Dans la forme lymphomateuse, l'évolution ressemble au tableau clinique du lymphome T aigu, mais parmi les signes, il y a une augmentation des ganglions lymphatiques. Chronique - les symptômes se développent sur une longue période, sont moins prononcés et les comorbidités ne se développent pas si la maladie ne se transforme pas en une forme aiguë.

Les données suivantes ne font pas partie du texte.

(** * Prompt of Troy: the battle adjudication core

    A shallow embedding of [models/prompt.py], [models/battle.py],
    [managers/prompt_manager.py], [managers/battle_manager.py], the
    wrappers of [agent_utils/agent_utils.py] and what the commands of
    [bot.py] compute.

    Conventions of the embedding:
    - a Python [str] is a [string]; the texts are taken to be ASCII, on which
      [str.upper] maps [a-z] to [A-Z] and leaves every other character alone;
    - a Python [int] is a [Z]; a Python [float] is a binary64 [float] of the
      kernel, so that rounding is the one the interpreter performs; a
      rating is either, as the field is assigned both;
    - [10 ** x] is a parameter [pow10]; its [OverflowError] on a huge
      exponent and the one of converting a huge [int] to [float] are left out;
    - the registries [PromptManager.prompts] and [BattleManager.battles] are
      the state, each prompt and battle being named by the key it is stored
      under (which is its own id in every state the program builds); the CSV
      files they are saved to and the log are not modelled;
    - the hosted model is two parameters, [completion] and [judge], which
      return a text or raise; the random source is a stream of numbers;
    - a method that mutates or raises is a function in the monad [M]: it
      returns an outcome and the state the call leaves behind, mutations made
      before a [raise] included. *)

From Stdlib Require Import ZArith Bool Ascii DecimalString DecimalNat Floats.
From stdpp Require Import gmap strings sorting.

Local Open Scope Z_scope.

(** ** Python text primitives *)

Module Text.

(** One-character string. *)
Definition chr (c : ascii) : string := String c "".

Definition newline : string := chr (ascii_of_nat 10).
Definition dquote : string := chr (ascii_of_nat 34).

(** [str.upper] on ASCII. *)
Definition upper_char (c : ascii) : ascii :=
  let n := nat_of_ascii c in
  if ((97 <=? n) && (n <=? 122))%nat then ascii_of_nat (n - 32) else c.

Fixpoint upper (s : string) : string :=
  match s with
  | "" => ""
  | String c s' => String (upper_char c) (upper s')
  end.

(** [s[::-1]]. *)
Definition reversed (s : string) : string := String.rev s.

(** [sub in s]. *)
Fixpoint contains (sub s : string) : bool :=
  String.prefix sub s ||
  match s with
  | "" => false
  | String _ s' => contains sub s'
  end.

(** The characters of a string, as Python iterates over it. *)
Fixpoint chars (s : string) : list string :=
  match s with
  | "" => []
  | String c s' => chr c :: chars s'
  end.

(** [sep.join(parts)]. *)
Definition join (sep : string) (parts : list string) : string :=
  String.concat sep parts.

(** [str(n)] for a non-negative integer, [ord(c)]. *)
Definition str_of_nat (n : nat) : string :=
  NilZero.string_of_uint (Nat.to_uint n).
Definition ord (c : ascii) : nat := nat_of_ascii c.

Fixpoint ords (s : string) : list string :=
  match s with
  | "" => []
  | String c s' => str_of_nat (ord c) :: ords s'
  end.

(** [s.replace(old, new)]: a left-to-right scan; at a position where [old]
    starts, [new] is emitted and the scan resumes after that occurrence
    ([skip] counts the characters of the occurrence still to pass). *)
Fixpoint replace_scan (old new : string) (skip : nat) (s : string) : string :=
  match s with
  | "" => ""
  | String c s' =>
      match skip with
      | S k => replace_scan old new k s'
      | O =>
          if String.prefix old s
          then new +:+ replace_scan old new (String.length old - 1) s'
          else String c (replace_scan old new 0 s')
      end
  end.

Enfin, la forme incandescente est une variante rare de la pathologie. Un tel lymphome T survient chez 5 patients sur 100. Le processus tumoral n'est pas aussi rapide que dans d'autres formes de la maladie, mais affecte la peau et le système pulmonaire.

Groupes et facteurs de risque

Sur la base des caractéristiques de développement, de localisation et de symptômes, le lymphome à cellules T comporte de nombreuses options et sous-espèces, qui sont généralement combinées dans plusieurs groupes.

  1. Maladie lymphoblastique de T. Elle se caractérise par la présence dans les tissus de cellules immatures à noyau de forme irrégulière qui se multiplient rapidement.
  2. Lymphome angio-immunoblastique à cellules T. Dans l'étude des tissus présentant ce type de tumeurs, un épaississement des ganglions lymphatiques est révélé, accompagné d'une abrasion de la structure et de la formation de vaisseaux sanguins anormaux.
  3. Lymphome T-périphérique. Le groupe le plus étendu, qui comprend tous les processus malins provenant des cellules T et NK, à l'exception de la leucémie T-leukoblastnogo et des néoplasmes de lymphocytes immatures. Il inclut les deux formes lentes de la maladie - par exemple, un lymphome à cellules T ressemblant à une panniculite, dont le pronostic est le plus souvent favorable, et des néoplasmes à développement rapide.
  4. Lymphome T de la peau. Il se développe à partir de cellules lymphocytes T, qui commencent à se diviser de manière aléatoire en raison de mutations. Il est considéré comme le type de pathologie le plus commun.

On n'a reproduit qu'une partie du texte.